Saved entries

--------

(** The last loop appends the runs that are left by ascending key. *)
Lemma extend_by_min_spec fuel (d : list (Z * run)) acc :
  NoDup d.*1 → (length d ≤ fuel)%nat →
  ∃ d', d' ≡ₚ d ∧ StronglySorted (λ a b, a.1 < b.1) d' ∧
        extend_by_min fuel d acc = Returns (acc ++ blocks_of d').
Proof.
  revert d acc. induction fuel as [|fuel IH]; intros d acc Hnd Hlen.
  - destruct d; [|simpl in Hlen; lia]. exists []. split; [done|]. split; [constructor|].
    simpl. by rewrite app_nil_r.
  - destruct d as [|[k0 v0] d0].
    { exists []. split; [done|]. split; [constructor|]. simpl. by rewrite app_nil_r. }
    remember ((k0, v0) :: d0) as d eqn:Ed.
    assert (Hk0 : k0 ∈ d.*1) by (rewrite Ed; left).
    set (m := od_min k0 d).
    assert (Hm : m ∈ d.*1).
    { unfold m. destruct (od_min_in k0 d) as [E|?]; [by rewrite E|done]. }
    apply list_elem_of_fmap in Hm as ([m' ρ] & Em & Hρ). simpl in Em. subst m'.
    assert (Hstep : extend_by_min (S fuel) d acc
                    = extend_by_min fuel (od_remove m d) (acc ++ ρ.2)).
    { rewrite Ed at 1. cbn [extend_by_min]. rewrite <- Ed. fold m.
      by rewrite (od_pop_Some d m ρ). }
    pose proof (od_remove_perm d m ρ Hnd Hρ) as Hperm.
    destruct (IH (od_remove m d) (acc ++ ρ.2)) as (d' & Hp' & Hs' & Hr').
    { by apply od_remove_NoDup. }
    { apply Permutation_length in Hperm. simpl in Hperm. lia. }
    exists ((m, ρ) :: d'). split; [|split].
    + by rewrite Hperm, Hp'.
    + constructor; [done|]. apply Forall_forall. intros [k v] Hin. simpl.
      rewrite Hp' in Hin. apply elem_of_od_remove in Hin as [Hne Hin]; [|done].
      assert (m ≤ k); [|lia]. apply od_min_le, list_elem_of_fmap. by exists (k, v).
    + rewrite Hstep, Hr', blocks_of_cons. by rewrite <- (assoc (++)).
Qed.

Lemma sorted_keys (d : list (Z * run)) :
  StronglySorted (λ a b, a.1 < b.1) d → StronglySorted Z.lt d.*1.
Proof.
  induction 1 as [|[k v] d _ IH Hall]; simpl; constructor; [done|].
  apply Forall_fmap. eapply Forall_impl; [exact Hall|]. done.
Qed.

--------

An exact copy of the entries from the line containing "apply Permutation_length in" through the last line is the expected answer.

Solution to this problem>
    { apply Permutation_length in Hperm. simpl in Hperm. lia. }
    exists ((m, ρ) :: d'). split; [|split].
    + by rewrite Hperm, Hp'.
    + constructor; [done|]. apply Forall_forall. intros [k v] Hin. simpl.
      rewrite Hp' in Hin. apply elem_of_od_remove in Hin as [Hne Hin]; [|done].
      assert (m ≤ k); [|lia]. apply od_min_le, list_elem_of_fmap. by exists (k, v).
    + rewrite Hstep, Hr', blocks_of_cons. by rewrite <- (assoc (++)).
Qed.

Lemma sorted_keys (d : list (Z * run)) :
  StronglySorted (λ a b, a.1 < b.1) d → StronglySorted Z.lt d.*1.
Proof.
  induction 1 as [|[k v] d _ IH Hall]; simpl; constructor; [done|].
  apply Forall_fmap. eapply Forall_impl; [exact Hall|]. done.
Qed.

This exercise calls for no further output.